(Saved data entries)
Lemma last_nonempty {A} (x : A) (l : list A) (d d' : A) :
  List.last (x :: l) d = List.last (x :: l) d'.
Proof.
  revert x; induction l as [|y l IH]; intros x; [reflexivity|].
  change (List.last (y :: l) d = List.last (y :: l) d'). apply IH.
Qed.

(** The counts add up to the last offset. *)
Lemma row_counts_sum (last : Z) (offsets : list Z) :
  sum (row_counts last offsets) = List.last offsets last - last.
Proof.
  revert last; induction offsets as [|offset rest IH]; intros last.
  - cbn. lia.
  - cbn [row_counts sum fold_right]. fold (sum (row_counts offset rest)).
    rewrite IH. destruct rest as [|o rest'].
    + cbn. lia.
    + change (List.last (offset :: o :: rest') last) with (List.last (o :: rest') last).
      rewrite (last_nonempty o rest' offset last). lia.
Qed.

Lemma row_counts_length (last : Z) (offsets : list Z) :
  List.length (row_counts last offsets) = List.length offsets.
Proof.
  revert last; induction offsets as [|o r IH]; intros last; cbn; [|rewrite IH]; reflexivity.
Qed.

(** Row [i] has [offset[i] - offset[i-1]] elements. *)
Lemma row_counts_nth (last : Z) (offsets : list Z) (i : nat) :
  (i < List.length offsets)%nat ->
  nth i (row_counts last offsets) 0
  = nth i offsets 0 - match i with O => last | S j => nth j offsets 0 end.
Proof.
  revert last i; induction offsets as [|o r IH]; intros last i Hi.
  - cbn in Hi. lia.
  - destruct i as [|i]; [reflexivity|].
    cbn [row_counts nth]. rewrite IH by (cbn in Hi; lia).
    destruct i; reflexivity.
Qed.

(** The element codecs of this module decode a row of zero elements to an
    empty sequence and leave the position where it was. *)
Lemma zero_count_rows (source : bytes) (must_swap : bool) :
  (forall l, 0 <= l <= len source ->
     UUID_from_native source l 0 must_swap = Ok (VList [], l)) /\
  (forall cls size l,
     FixedString_from_native cls size source l 0 must_swap = Ok (VTuple [], l)).
Proof.
  split.
  - intros l Hl. rewrite UUID_from_native_value by lia.
    cbn [range Z.to_nat seq map]. do 2 f_equal. lia.
  - intros cls size l. unfold FixedString_from_native.
    cbn [range Z.to_nat seq map]. do 2 f_equal. lia.
Qed.

(** Asked for [cnt] elements, the element codecs of this module return
    [cnt] of them. *)
Lemma element_rows_count (source : bytes) (must_swap : bool) :
  (forall l cnt, 0 <= l -> 0 <= cnt -> l + 16 * cnt <= len source ->
     exists row, UUID_from_native source l cnt must_swap = Ok (VList row, l + 16 * cnt)
                 /\ len row = cnt) /\
  (forall cls size l cnt, 0 <= cnt ->
     exists row, FixedString_from_native cls size source l cnt must_swap
                 = Ok (VTuple row, l + size * cnt)
                 /\ len row = cnt).
Proof.
  split.
  - intros l cnt Hl Hc Hlen. eexists. split; [apply UUID_from_native_value; assumption|].
    unfold len. rewrite length_map, range_length. lia.
  - intros cls size l cnt Hc. eexists. split; [reflexivity|].
    unfold len. rewrite length_map, range_length. lia.
Qed.

(** C6.  A bulk decode of [num_rows] arrays reads [num_rows] 64-bit words at
    [loc] as the cumulative offsets, each byte-swapped when a swap is
    requested.  Row [i] asks the element codec for [offset[i] - offset[i-1]]
    elements, [offset[-1]] being 0; the rows are decoded in row order, each
    from the position where the one before stopped, the first one right after
    the offsets; the decode returns exactly when every row does; the counts
    add up to the last offset; an element codec of this module that is asked
    for [cnt] elements returns [cnt] of them; and a row of zero elements over
    such a codec is an empty sequence that leaves the position unchanged.  With the offsets 2, 2, 5 (0, 2, 2, 5 when the leading
    [offset[-1] = 0] is written out) the three rows have 2, 0 and 3
    elements. *)
Theorem Array_from_native_offsets_rows
    (host : byteorder)
    (conv : bytes -> Z -> Z -> bool -> result (object * Z))
    (conv_py : option (object -> result object))
    (source : bytes) (loc num_rows : Z) (must_swap : bool) :
  0 <= loc -> 0 <= num_rows -> loc + 8 * num_rows <= len source ->
  exists offsets,
    Array_offsets host source loc num_rows must_swap = Ok offsets /\
    len offsets = num_rows /\
    (forall i, 0 <= i < num_rows ->
       nth (Z.to_nat i) offsets 0 = offset_at host must_swap source loc i) /\
    (forall column loc',
       Array_from_native host conv conv_py source loc num_rows must_swap
         = Ok (VList column, loc')
       <-> rows_decoded conv conv_py source must_swap
                        (loc + 8 * num_rows) (row_counts 0 offsets) column loc') /\
    (forall i, 0 <= i < num_rows ->
       nth (Z.to_nat i) (row_counts 0 offsets) 0
       = nth (Z.to_nat i) offsets 0
         - (if i =? 0 then 0 else nth (Z.to_nat (i - 1)) offsets 0)) /\
    sum (row_counts 0 offsets) = List.last offsets 0 /\
    (forall l, 0 <= l <= len source ->
       UUID_from_native source l 0 must_swap = Ok (VList [], l)) /\
    (forall cls size l,
       FixedString_from_native cls size source l 0 must_swap = Ok (VTuple [], l)) /\
    (forall l cnt, 0 <= l -> 0 <= cnt -> l + 16 * cnt <= len source ->
       exists row, UUID_from_native source l cnt must_swap = Ok (VList row, l + 16 * cnt)
                   /\ len row = cnt) /\
    (forall cls size l cnt, 0 <= cnt ->
       exists row, FixedString_from_native cls size source l cnt must_swap
                   = Ok (VTuple row, l + size * cnt)
                   /\ len row = cnt) /\
    row_counts 0 [2; 2; 5] = [2; 0; 3] /\
    row_counts 0 (tl [0; 2; 2; 5]) = [2; 0; 3].
Proof.
  intros Hloc Hn Hlen.
  exists (map (offset_at host must_swap source loc) (range num_rows)).
  pose proof (Array_offsets_value host source loc num_rows must_swap Hloc Hn Hlen) as Hoff.
  assert (Hcount : List.length (map (offset_at host must_swap source loc) (range num_rows))
                   = Z.to_nat num_rows)
    by (rewrite length_map; apply range_length).
  split; [exact Hoff|].
  split; [unfold len; rewrite Hcount; lia|].
  split; [intros i Hi; rewrite nth_map_range by lia; rewrite Z2Nat.id by lia; reflexivity|].
  split.
  { intros column loc'. unfold Array_from_native. rewrite Hoff. cbn [bind].
    replace (loc + num_rows * 8) with (loc + 8 * num_rows) by lia.
    rewrite <- Array_native_loop_rows.
    destruct (Array_native_loop conv conv_py source must_swap
                (map (offset_at host must_swap source loc) (range num_rows)) 0
                (loc + 8 * num_rows)) as [[c l]|e]; cbn [bind].
    - split; intros H; injection H as <- <-; reflexivity.
    - split; intros H; discriminate H. }
  split.
  { intros i Hi. rewrite row_counts_nth by lia.
    destruct (Z.to_nat i) as [|j] eqn:Ej.
    - replace (i =? 0) with true by lia. reflexivity.
    - replace (i =? 0) with false by lia.
      replace (Z.to_nat (i - 1)) with j by lia. reflexivity. }
  split; [rewrite row_counts_sum; lia|].
  destruct (zero_count_rows source must_swap) as [Hu Hf].
  destruct (element_rows_count source must_swap) as [Hcu Hcf].
  split; [exact Hu|]. split; [exact Hf|].
  split; [exact Hcu|]. split; [exact Hcf|]. split; reflexivity.
Qed.

(** Three rows of one-byte strings under the offsets 2, 2, 5. *)
Example Array_from_native_example :
  Array_from_native little (FixedString_from_native FixedString_initial 1) None
                    array_example 0 3 false
  = Ok (VList [VTuple [VBytes [x61]; VBytes [x62]];
               VTuple [];
               VTuple [VBytes [x63]; VBytes [x64]; VBytes [x65]]], 29).
Proof. vm_compute. reflexivity. Qed.

Lemma Array_from_native_offsets_rows_witness :
  0 <= 0 /\ 0 <= 3 /\ 0 + 8 * 3 <= len array_example /\
  exists offsets,
    Array_offsets little array_example 0 3 false = Ok offsets /\
    len offsets = 3 /\
    sum (row_counts 0 offsets) = List.last offsets 0.
Proof.
  assert (H0 : 0 <= 0) by lia.
  assert (H1 : 0 <= 3) by lia.
  assert (H2 : 0 + 8 * 3 <= len array_example) by (vm_compute; discriminate).
  destruct (Array_from_native_offsets_rows little
              (FixedString_from_native FixedString_initial 1) None
              array_example 0 3 false H0 H1 H2)
    as (offsets & Ha & Hb & _ & _ & _ & Hc & _).
  exact (conj H0 (conj H1 (conj H2 (ex_intro _ offsets (conj Ha (conj Hb Hc)))))).
Defined.

(* ================================================================== *)
(** ** Round trip                                                       *)
(* ================================================================== *)

(** *** The length prefix of the examples *)

Lemma byte_val_small (z : Z) : 0 <= z < 256 -> byte_val (byte_of_Z z) = z.
Proof. intros H. rewrite byte_val_of_Z. apply Z.mod_small. exact H. Qed.

Lemma to_leb128_loop_S (f : nat) (value : Z) :
  to_leb128_loop (S f) value
  = if value / 128 =? 0 then [byte_of_Z (value mod 128)]
    else byte_of_Z (128 + value mod 128) :: to_leb128_loop f (value / 128).
Proof. reflexivity. Qed.
(** [repr] with the point among the digits *)
Lemma repr_middle (sign : bool) (ds : string) (dp : Z) :
  (0 < dp < Z.of_nat (String.length ds))%Z -> (dp <= 16)%Z ->
  string_forallb is_digit ds = true ->
  format_float_short sign ds dp
  = sign_text sign ++ substring 0 (Z.to_nat dp) ds ++ "." ++ drop (Z.to_nat dp) ds.
Proof.
  intros Hdp Hdp' Hds.
  unfold format_float_short. cbv zeta.
  zbool; cbn [orb andb negb]; zbool; cbn [orb andb negb].
  rewrite !zeros_nonpos by lia. rewrite !append_nil_r.
  replace ((if sign then "-" else "") ++ substring 0 (Z.to_nat dp) ds ++ "."
           ++ drop (Z.to_nat dp) ds)
    with ((sign_text sign ++ substring 0 (Z.to_nat dp) ds ++ ".")
          ++ drop (Z.to_nat dp) ds)
    by (unfold sign_text; now rewrite !append_assoc).
  rewrite dtd_digits; [now rewrite !append_assoc | apply drop_some; lia |
                       now apply forallb_drop].
Qed.

(** [repr] of a whole number: the digits, zeros up to the point, and [.0] *)
Lemma repr_whole (sign : bool) (ds : string) (dp : Z) :
  (Z.of_nat (String.length ds) <= dp <= 16)%Z ->
  ds <> "" -> string_forallb is_digit ds = true ->
  format_float_short sign ds dp
  = sign_text sign ++ ds ++ zeros (dp - Z.of_nat (String.length ds)) ++ ".0".
Proof.
  intros Hdp Hne Hds.
  assert (Hn : (0 < Z.of_nat (String.length ds))%Z) by (destruct ds; cbn; [congruence|lia]).
  unfold format_float_short. cbv zeta.
  destruct (Z.eq_dec dp (Z.of_nat (String.length ds))) as [E|E].
  - rewrite E. zbool; cbn [orb andb negb]; zbool; cbn [orb andb negb].
    rewrite Nat2Z.id, substring_all, drop_all.
    rewrite (zeros_nonpos (0 - 0)),
      (zeros_nonpos (Z.of_nat (String.length ds) - Z.of_nat (String.length ds))) by lia.
    replace (Z.of_nat (String.length ds) + 1 - Z.of_nat (String.length ds))%Z
      with 1%Z by lia.
    change (zeros 1) with "0". rewrite !append_nil_r.
    replace (((if sign then "-" else "") ++ ds ++ ".") ++ "0")
      with ((sign_text sign ++ ds ++ ".") ++ "0") by reflexivity.
    rewrite dtd_digits by (discriminate || reflexivity).
    now rewrite !append_assoc.
  - zbool; cbn [orb andb negb]; zbool; cbn [orb andb negb].
    rewrite (zeros_nonpos (0 - 0)) by lia.
    replace (dp + 1 - dp)%Z with 1%Z by lia. change (zeros 1) with "0".
    rewrite !append_nil_r.
    replace (((if sign then "-" else "") ++ ds)
             ++ zeros (dp - Z.of_nat (String.length ds)) ++ "." ++ "0")
      with ((sign_text sign ++ ds ++ zeros (dp - Z.of_nat (String.length ds)) ++ ".")
            ++ "0")
      by (unfold sign_text; now rewrite !append_assoc).
    rewrite dtd_digits by (discriminate || reflexivity).
    now rewrite !append_assoc.
Qed.

Lemma numeral_value_signed (sign : bool) (body : string) :
  starts_with "-" body = false ->
  numeral_value (sign_text sign ++ body) = signed sign (unsigned_value body).
Proof.
  intros H. destruct sign; [reflexivity|]. cbn [sign_text append].
  destruct body as [|c b]; [reflexivity|].
  cbn [starts_with] in H. rewrite andb_true_r in H.
  destruct c as [[] [] [] [] [] [] [] []]; solve [discriminate H | reflexivity].
Qed.

Lemma digits_not_minus (ip rest : string) :
  ip <> "" -> string_forallb is_digit ip = true -> starts_with "-" (ip ++ rest) = false.
Proof.
  intros Hne H. destruct ip as [|c ip]; [congruence|].
  cbn [string_forallb] in H. apply andb_true_iff in H as [Hc _].
  cbn [append starts_with]. rewrite andb_true_r.
  destruct (Ascii.eqb "-" c) eqn:E; [|reflexivity].
  apply Ascii.eqb_eq in E. subst c. discriminate Hc.
Qed.

(** Digits, a point, digits *)
Lemma unsigned_value_point (ip fp : string) :
  ip <> "" -> string_forallb is_digit ip = true -> string_forallb is_digit fp = true ->
  unsigned_value (ip ++ "." ++ fp)
  = Some (digits_value (ip ++ fp), (- Z.of_nat (String.length fp))%Z).
Proof.
  intros Hne Hip Hfp. unfold unsigned_value.
  rewrite (span_digits_app ip ("." ++ fp) Hip eq_refl).
  cbn [append]. rewrite (span_digits_all fp Hfp).
  destruct ip; [congruence|reflexivity].
Qed.

(** What follows the letter [e] is read back as the exponent *)
Lemma exponent_read (x : Z) :
  exists (esign : bool) (c : ascii) (ed : string),
    (let (es, r1) :=
       match exp_repr x with
       | String "-" u => (true, u)
       | String "+" u => (false, u)
       | _ => (false, exp_repr x)
       end in (es, span_digits r1))
    = (esign, (String c ed, ""))
    /\ (if esign then - digits_value (String c ed) else digits_value (String c ed))%Z = x.
Proof.
  destruct (exp_repr_shape x) as [pad [E [Hd [Hne Hv]]]]. rewrite E.
  destruct pad as [|c ed]; [congruence|].
  exists (x <? 0)%Z, c, ed.
  destruct (Z.ltb_spec x 0); cbn [append]; rewrite (span_digits_all _ Hd);
    (split; [reflexivity | rewrite Hv; lia]).
Qed.

Lemma unsigned_value_exponent (ip fp : string) (x : Z) :
  ip <> "" -> string_forallb is_digit ip = true -> string_forallb is_digit fp = true ->
  unsigned_value (ip ++ "." ++ fp ++ "e" ++ exp_repr x)
  = Some (digits_value (ip ++ fp), (x - Z.of_nat (String.length fp))%Z)
  /\ unsigned_value (ip ++ "e" ++ exp_repr x) = Some (digits_value ip, x).
Proof.
  intros Hne Hip Hfp. destruct (exponent_read x) as [es [c [ed [E Hx]]]].
  unfold unsigned_value. split.
  - rewrite (span_digits_app ip ("." ++ fp ++ "e" ++ exp_repr x) Hip eq_refl).
    cbn [append]. rewrite (span_digits_app fp (String "e" (exp_repr x)) Hfp eq_refl).
    destruct ip; [congruence|].
    destruct (match exp_repr x with
              | String "-" u => (true, u)
              | String "+" u => (false, u)
              | _ => (false, exp_repr x)
              end) as [es' r1].
    injection E as -> E. rewrite E. now rewrite Hx.
  - rewrite (span_digits_app ip ("e" ++ exp_repr x) Hip eq_refl).
    cbn [append]. destruct ip; [congruence|].
    destruct (match exp_repr x with
              | String "-" u => (true, u)
              | String "+" u => (false, u)
              | _ => (false, exp_repr x)
              end) as [es' r1].
    injection E as -> E. rewrite E, append_nil_r, Hx.
    cbn [String.length]. now rewrite Z.sub_0_r.
Qed.

Lemma same_decimal_refl (m e : Z) : same_decimal m e m e.
Proof. reflexivity. Qed.

Lemma length_drop (k : nat) (s : string) :
  (k <= String.length s)%nat -> String.length (drop k s) = (String.length s - k)%nat.
Proof.
  intros H. pose proof (f_equal String.length (substring_drop k s)) as E.
  rewrite length_app, length_substring in E by exact H. lia.
Qed.

(** The text [float.__repr__] writes denotes the number of the float: the
    same sign and the same digits at the same scale *)
Lemma repr_denotes_the_float (sign : bool) (ds : string) (dp : Z) :
  ds <> "" -> string_forallb is_digit ds = true ->
  exists m e : Z,
    numeral_value (float_repr (FFinite sign ds dp)) = Some (sign, m, e)
    /\ same_decimal m e (float_mantissa ds) (float_exponent ds dp).
Proof.
  intros Hne Hds. unfold float_mantissa, float_exponent. cbn [float_repr].
  assert (Hn : (0 < Z.of_nat (String.length ds))%Z) by (destruct ds; cbn; [congruence|lia]).
  destruct (Z_le_gt_dec dp (-4)) as [H1|H1]; [|destruct (Z_lt_le_dec 16 dp) as [H2|H2]].
  1, 2: destruct ds as [|c ds']; [congruence|];
        cbn [string_forallb] in Hds; apply andb_true_iff in Hds as [Hc Hds'];
        rewrite repr_with_exponent by (lia || assumption);
        rewrite numeral_value_signed
          by (apply (digits_not_minus (String c "")); [discriminate | cbn; now rewrite Hc]);
        (destruct ds' as [|d ds''];
         [ change (String c "" ++ "" ++ "e" ++ exp_repr (dp - 1))
             with (String c "" ++ "e" ++ exp_repr (dp - 1));
           rewrite (proj2 (unsigned_value_exponent (String c "") "" (dp - 1)
                             ltac:(discriminate) ltac:(cbn; now rewrite Hc) eq_refl));
           eexists _, _; split; [reflexivity|];
           cbn [String.length]; replace (dp - 1)%Z with (dp - Z.of_nat 1)%Z by lia;
           apply same_decimal_refl
         | change (String c "" ++ ("." ++ String d ds'') ++ "e" ++ exp_repr (dp - 1))
             with (String c "" ++ "." ++ String d ds'' ++ "e" ++ exp_repr (dp - 1));
           rewrite (proj1 (unsigned_value_exponent (String c "") (String d ds'') (dp - 1)
                             ltac:(discriminate) ltac:(cbn; now rewrite Hc) Hds'));
           eexists _, _; split; [reflexivity|];
           cbn [append];
           replace (dp - 1 - Z.of_nat (String.length (String d ds'')))%Z
             with (dp - Z.of_nat (String.length (String c (String d ds''))))%Z
             by (cbn [String.length]; lia);
           apply same_decimal_refl ]).
  destruct (Z_le_gt_dec dp 0) as [H3|H3];
    [|destruct (Z_lt_le_dec dp (Z.of_nat (String.length ds))) as [H4|H4]].
  - rewrite repr_small by (lia || assumption).
    rewrite numeral_value_signed by reflexivity.
    change ("0." ++ zeros (- dp) ++ ds) with ("0" ++ "." ++ zeros (- dp) ++ ds).
    rewrite unsigned_value_point
      by (discriminate || reflexivity || (rewrite string_forallb_app, forallb_zeros; exact Hds)).
    eexists _, _; split; [reflexivity|].
    replace (digits_value ("0" ++ zeros (- dp) ++ ds)) with (digits_value ds)
      by (change (digits_value ("0" ++ zeros (- dp) ++ ds))
            with (digits_value (zeros (- dp) ++ ds));
          rewrite digits_value_app, digits_value_zeros; lia).
    replace (- Z.of_nat (String.length (zeros (- dp) ++ ds)))%Z
      with (dp - Z.of_nat (String.length ds))%Z
      by (rewrite length_app, Nat2Z.inj_add, length_zeros; lia).
    apply same_decimal_refl.
  - rewrite repr_middle by (lia || assumption).
    rewrite numeral_value_signed
      by (apply digits_not_minus;
          [ intros E; apply (f_equal String.length) in E;
            rewrite length_substring in E by lia; cbn in E; lia
          | now apply forallb_substring ]).
    rewrite unsigned_value_point
      by (first [ intros E; apply (f_equal String.length) in E;
                  rewrite length_substring in E by lia; cbn in E; lia
                | now apply forallb_substring
                | now apply forallb_drop ]).
    rewrite substring_drop.
    eexists _, _; split; [reflexivity|].
    replace (- Z.of_nat (String.length (drop (Z.to_nat dp) ds)))%Z
      with (dp - Z.of_nat (String.length ds))%Z
      by (rewrite length_drop by lia; lia).
    apply same_decimal_refl.
  - rewrite repr_whole by (lia || assumption).
    set (z := zeros (dp - Z.of_nat (String.length ds))).
    rewrite numeral_value_signed by (now apply digits_not_minus).
    replace (ds ++ z ++ ".0") with ((ds ++ z) ++ "." ++ "0")
      by (now rewrite append_assoc).
    rewrite unsigned_value_point
      by (first [ destruct ds; [congruence|discriminate]
                | unfold z; rewrite string_forallb_app, forallb_zeros; now rewrite Hds
                | reflexivity ]).
    eexists _, _; split; [reflexivity|].
    unfold same_decimal. cbn [String.length].
    rewrite !digits_value_app. unfold z at 2. rewrite digits_value_zeros.
    unfold z. rewrite length_zeros.
    replace (- Z.of_nat 1 - Z.min (- Z.of_nat 1) (dp - Z.of_nat (String.length ds)))%Z
      with 0%Z by lia.
    replace (dp - Z.of_nat (String.length ds)
             - Z.min (- Z.of_nat 1) (dp - Z.of_nat (String.length ds)))%Z
      with (Z.succ (dp - Z.of_nat (String.length ds)))%Z by lia.
    rewrite Z.pow_succ_r by lia.
    replace (Z.max 0 (dp - Z.of_nat (String.length ds)))
      with (dp - Z.of_nat (String.length ds))%Z by lia.
    change (digits_value "0") with 0%Z.
    change (10 ^ Z.of_nat (String.length "0"))%Z with 10%Z.
    change (10 ^ 0)%Z with 1%Z. ring.
Qed.




(** ** The shape of [json.dumps(obj, indent=2)] (claims C6 and C10) *)

Lemma join_empty_app (a b : list string) :
  join "" (a ++ b) = join "" a ++ join "" b.
Proof.
  induction a as [|x a IH]; [reflexivity|].
  destruct a as [|y a].
  - destruct b; simpl; [now rewrite append_nil_r | reflexivity].
  - change (join "" ((x :: y :: a) ++ b)) with (x ++ "" ++ join "" ((y :: a) ++ b)).
    rewrite IH. cbn [join]. cbn [append]. now rewrite append_assoc.
Qed.

Lemma join_empty_cons (x : string) (l : list string) :
  join "" (x :: l) = x ++ join "" l.
Proof. exact (join_empty_app [x] l). Qed.
(** The body of the loop over the trees, for tree [t]. *)
Definition train_tree (this : BaggingTrainer) (numThreads : Z) (draw : nat -> nat -> nat)
           (data : list D) (rowLength : Z) (labels : list D) (dataSize : Z) (t : nat)
  : Outcome (SingleTreeTrainer D * list nat) :=
  and_then (bootstrapSample this dataSize (draw t)) (fun '(sampleIndices, oobIndices) =>
  let '(subData, subLabels) :=
    extractSubsetOptimized data rowLength labels sampleIndices in
  let tree :=
    mkTrainer (maxDepth_ this) (minSamplesLeaf_ this) (splitMethod_ this)
              (criterion_ this) (createPruner this [] rowLength []) None in
  and_then (of_Exec (SingleTreeTrainer.train tree subData rowLength subLabels numThreads))
           (fun tree => Returns (tree, oobIndices))).

(** [train].  The trees are trained one after the other. *)
Definition train (this : BaggingTrainer) (numThreads : Z) (draw : nat -> nat -> nat)
           (data : list D) (rowLength : Z) (labels : list D) : Outcome BaggingTrainer :=
  let this := set_trees this [] [] in
  let dataSize := int_of_size_t (Z.of_nat (length labels)) in
  if (dataSize =? 0)%Z || (match data with [] => true | _ => false end)
     || (rowLength <=? 0)%Z then Returns this
  else if negb (int_of_size_t (Z.of_nat (length data)) =? int_mul dataSize rowLength)%Z
  then Returns this
  else
    fold_left (fun acc t =>
                 and_then acc (fun this =>
                 and_then (train_tree this numThreads draw data rowLength labels dataSize t)
                          (fun r =>
                 Returns (set_trees this (trees_ this ++ [Some (fst r)])
                                    (oobIndices_ this ++ [snd r])))))
              (seq 0 (Z.to_nat (numTrees_ this))) (Returns this).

TRY IT:
Report each line in the data that holds the word "BaggingTrainer".

FINISHED EXERCISE:
Definition train_tree (this : BaggingTrainer) (numThreads : Z) (draw : nat -> nat -> nat)
Definition train (this : BaggingTrainer) (numThreads : Z) (draw : nat -> nat -> nat)
           (data : list D) (rowLength : Z) (labels : list D) : Outcome BaggingTrainer :=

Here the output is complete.